**Records supplied**

(* ===== verification/Baseline.v ===== *)
(** * Volatility baselines
    (internal/aggregate/baseline: baseline.go, multi.go, refresh.go)

    The robust scale of a pair's one-minute returns over one day, a week and
    a month, and the z-score of a new return against them. Floats are IEEE
    binary64, the order is that of [sort.Float64s] (NaN first). The reader of
    prices and the writer of baselines are the results they return; a run of
    [RefreshAll] is the multiset of its outcomes, since the workers' results
    are only counted. *)

From S2P Require Import Prelude GoLib Float64 Rounding.
From Stdlib Require Import Floats.SpecFloat.

(** 1.4826 and 1e-3, the doubles nearest to them. *)
Definition MADScale : float64 := rat_Float64 (14826 # 10000).
Definition MinSamples : Z := 2.
Definition MinDriftSamples : Z := 60.
Definition MinMAD : float64 := rat_Float64 (1 # 1000).
Definition f64_two : float64 := rat_Float64 (2 # 1).
Definition f64_sqrt : float64 -> float64 := SFsqrt prec64 emax64.
Definition f64_inf : float64 := S754_infinity false.

Inductive baseline_error := ErrNotEnoughSamples.

Record Baseline := mkBaseline { bMedian : float64; bMAD : float64; N : Z }.

(** [sort.Float64s] orders by [<], NaN first. *)
Definition f64_sort_le (a b : float64) : bool := IsNaN a || f64_le a b.

Definition Median (xs : list float64) : float64 :=
  match xs with
  | [] => f64_zero
  | _ =>
      let cp := isort f64_sort_le xs in
      let n := length cp in
      if Nat.odd n then default f64_zero (cp !! Nat.div2 n)
      else f64_div (f64_add (default f64_zero (cp !! (Nat.div2 n - 1)%nat)) (default f64_zero (cp !! Nat.div2 n)))
                   f64_two
  end.

Definition MAD (xs : list float64) : float64 :=
  match xs with
  | [] => f64_zero
  | _ => let med := Median xs in f64_mul MADScale (Median (map (fun x => SFabs (f64_sub x med)) xs))
  end.

Definition FromReturns (returns : list float64) : res baseline_error Baseline :=
  if Z.of_nat (length returns) <? MinSamples then Err ErrNotEnoughSamples
  else Ok (mkBaseline (Median returns) (MAD returns) (Z.of_nat (length returns))).

Definition scale (b : Baseline) : float64 := if f64_lt (bMAD b) MinMAD then MinMAD else bMAD b.

Definition ZScore (b : Baseline) (x : float64) : float64 := f64_div (SFabs (f64_sub x (bMedian b))) (scale b).

Definition DriftZScore (b : Baseline) : option float64 :=
  if N b <? MinDriftSamples then None
  else
    let drift := SFabs (bMedian b) in
    if f64_eq (bMAD b) f64_zero then Some (if f64_eq drift f64_zero then f64_zero else f64_inf)
    else Some (f64_div (f64_mul drift (f64_sqrt (rat_Float64 (inject_Z (N b))))) (bMAD b)).

Definition BucketWidth : Duration := Minute.

(** [NewBucketReturn]: the scaled return, none when [prev] is zero. *)
Definition NewBucketReturn (prev curr : float64) (elapsed : Duration) : option float64 :=
  if f64_eq prev f64_zero then None
  else
    let frac := f64_div (f64_sub curr prev) prev in
    Some (if BucketWidth <? elapsed
          then f64_div frac (f64_sqrt (f64_div (rat_Float64 (inject_Z elapsed)) (rat_Float64 (inject_Z BucketWidth))))
          else frac).

Record TimedVWAP := mkTimed { tVWAP : float64; BucketEnd : Time; USDVolume : option Q }.

(** The loop of [ReturnsFromVWAPs], from the last priced bucket. *)
Fixpoint returns_from (prev : option TimedVWAP) (timed : list TimedVWAP) : list float64 :=
  match timed with
  | [] => []
  | t :: rest =>
      if f64_eq (tVWAP t) f64_zero then returns_from prev rest
      else
        match prev with
        | Some p =>
            match NewBucketReturn (tVWAP p) (tVWAP t) (time_Sub (BucketEnd t) (BucketEnd p)) with
            | Some r => r :: returns_from (Some t) rest
            | None => returns_from (Some t) rest
            end
        | None => returns_from (Some t) rest
        end
  end.

Definition ReturnsFromVWAPs (timed : list TimedVWAP) : list float64 := returns_from None timed.

(** ** Three windows *)

Definition Window1d : Duration := 24 * Hour.
Definition Window7d : Duration := 7 * 24 * Hour.
Definition Window30d : Duration := 30 * 24 * Hour.

Record MultiBaseline := mkMulti { Day1 : option Baseline; Day7 : option Baseline; Day30 : option Baseline }.

Definition buildOrNil (vwaps : list TimedVWAP) : option Baseline :=
  match FromReturns (ReturnsFromVWAPs vwaps) with Ok b => Some b | Err _ => None end.

Definition NewMultiBaseline (d1 d7 d30 : list TimedVWAP) : MultiBaseline :=
  mkMulti (buildOrNil d1) (buildOrNil d7) (buildOrNil d30).

Definition HasAnyValid (m : MultiBaseline) : bool :=
  bool_decide (is_Some (Day1 m)) || bool_decide (is_Some (Day7 m)) || bool_decide (is_Some (Day30 m)).

Definition MinZScoreSamples : Z := 60.

(** The windows that have a baseline, shortest first. *)
Definition windowBaselines (m : MultiBaseline) : list (Baseline * Duration) :=
  omap (fun c => match c.1 with Some b => Some (b, c.2) | None => None end)
       [(Day1 m, Window1d); (Day7 m, Window7d); (Day30 m, Window30d)].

**Your task**
The entries above must be returned in full, exactly as shown.

**Response**
(* ===== verification/Baseline.v ===== *)
(** * Volatility baselines
    (internal/aggregate/baseline: baseline.go, multi.go, refresh.go)

    The robust scale of a pair's one-minute returns over one day, a week and
    a month, and the z-score of a new return against them. Floats are IEEE
    binary64, the order is that of [sort.Float64s] (NaN first). The reader of
    prices and the writer of baselines are the results they return; a run of
    [RefreshAll] is the multiset of its outcomes, since the workers' results
    are only counted. *)

From S2P Require Import Prelude GoLib Float64 Rounding.
From Stdlib Require Import Floats.SpecFloat.

(** 1.4826 and 1e-3, the doubles nearest to them. *)
Definition MADScale : float64 := rat_Float64 (14826 # 10000).
Definition MinSamples : Z := 2.
Definition MinDriftSamples : Z := 60.
Definition MinMAD : float64 := rat_Float64 (1 # 1000).
Definition f64_two : float64 := rat_Float64 (2 # 1).
Definition f64_sqrt : float64 -> float64 := SFsqrt prec64 emax64.
Definition f64_inf : float64 := S754_infinity false.

Inductive baseline_error := ErrNotEnoughSamples.

Record Baseline := mkBaseline { bMedian : float64; bMAD : float64; N : Z }.

(** [sort.Float64s] orders by [<], NaN first. *)
Definition f64_sort_le (a b : float64) : bool := IsNaN a || f64_le a b.

Definition Median (xs : list float64) : float64 :=
  match xs with
  | [] => f64_zero
  | _ =>
      let cp := isort f64_sort_le xs in
      let n := length cp in
      if Nat.odd n then default f64_zero (cp !! Nat.div2 n)
      else f64_div (f64_add (default f64_zero (cp !! (Nat.div2 n - 1)%nat)) (default f64_zero (cp !! Nat.div2 n)))
                   f64_two
  end.

Definition MAD (xs : list float64) : float64 :=
  match xs with
  | [] => f64_zero
  | _ => let med := Median xs in f64_mul MADScale (Median (map (fun x => SFabs (f64_sub x med)) xs))
  end.

Definition FromReturns (returns : list float64) : res baseline_error Baseline :=
  if Z.of_nat (length returns) <? MinSamples then Err ErrNotEnoughSamples
  else Ok (mkBaseline (Median returns) (MAD returns) (Z.of_nat (length returns))).

Definition scale (b : Baseline) : float64 := if f64_lt (bMAD b) MinMAD then MinMAD else bMAD b.

Definition ZScore (b : Baseline) (x : float64) : float64 := f64_div (SFabs (f64_sub x (bMedian b))) (scale b).

Definition DriftZScore (b : Baseline) : option float64 :=
  if N b <? MinDriftSamples then None
  else
    let drift := SFabs (bMedian b) in
    if f64_eq (bMAD b) f64_zero then Some (if f64_eq drift f64_zero then f64_zero else f64_inf)
    else Some (f64_div (f64_mul drift (f64_sqrt (rat_Float64 (inject_Z (N b))))) (bMAD b)).

Definition BucketWidth : Duration := Minute.

(** [NewBucketReturn]: the scaled return, none when [prev] is zero. *)
Definition NewBucketReturn (prev curr : float64) (elapsed : Duration) : option float64 :=
  if f64_eq prev f64_zero then None
  else
    let frac := f64_div (f64_sub curr prev) prev in
    Some (if BucketWidth <? elapsed
          then f64_div frac (f64_sqrt (f64_div (rat_Float64 (inject_Z elapsed)) (rat_Float64 (inject_Z BucketWidth))))
          else frac).

Record TimedVWAP := mkTimed { tVWAP : float64; BucketEnd : Time; USDVolume : option Q }.

(** The loop of [ReturnsFromVWAPs], from the last priced bucket. *)
Fixpoint returns_from (prev : option TimedVWAP) (timed : list TimedVWAP) : list float64 :=
  match timed with
  | [] => []
  | t :: rest =>
      if f64_eq (tVWAP t) f64_zero then returns_from prev rest
      else
        match prev with
        | Some p =>
            match NewBucketReturn (tVWAP p) (tVWAP t) (time_Sub (BucketEnd t) (BucketEnd p)) with
            | Some r => r :: returns_from (Some t) rest
            | None => returns_from (Some t) rest
            end
        | None => returns_from (Some t) rest
        end
  end.

Definition ReturnsFromVWAPs (timed : list TimedVWAP) : list float64 := returns_from None timed.

(** ** Three windows *)

Definition Window1d : Duration := 24 * Hour.
Definition Window7d : Duration := 7 * 24 * Hour.
Definition Window30d : Duration := 30 * 24 * Hour.

Record MultiBaseline := mkMulti { Day1 : option Baseline; Day7 : option Baseline; Day30 : option Baseline }.

Definition buildOrNil (vwaps : list TimedVWAP) : option Baseline :=
  match FromReturns (ReturnsFromVWAPs vwaps) with Ok b => Some b | Err _ => None end.

Definition NewMultiBaseline (d1 d7 d30 : list TimedVWAP) : MultiBaseline :=
  mkMulti (buildOrNil d1) (buildOrNil d7) (buildOrNil d30).

Definition HasAnyValid (m : MultiBaseline) : bool :=
  bool_decide (is_Some (Day1 m)) || bool_decide (is_Some (Day7 m)) || bool_decide (is_Some (Day30 m)).

Definition MinZScoreSamples : Z := 60.

(** The windows that have a baseline, shortest first. *)
Definition windowBaselines (m : MultiBaseline) : list (Baseline * Duration) :=
  omap (fun c => match c.1 with Some b => Some (b, c.2) | None => None end)
       [(Day1 m, Window1d); (Day7 m, Window7d); (Day30 m, Window30d)].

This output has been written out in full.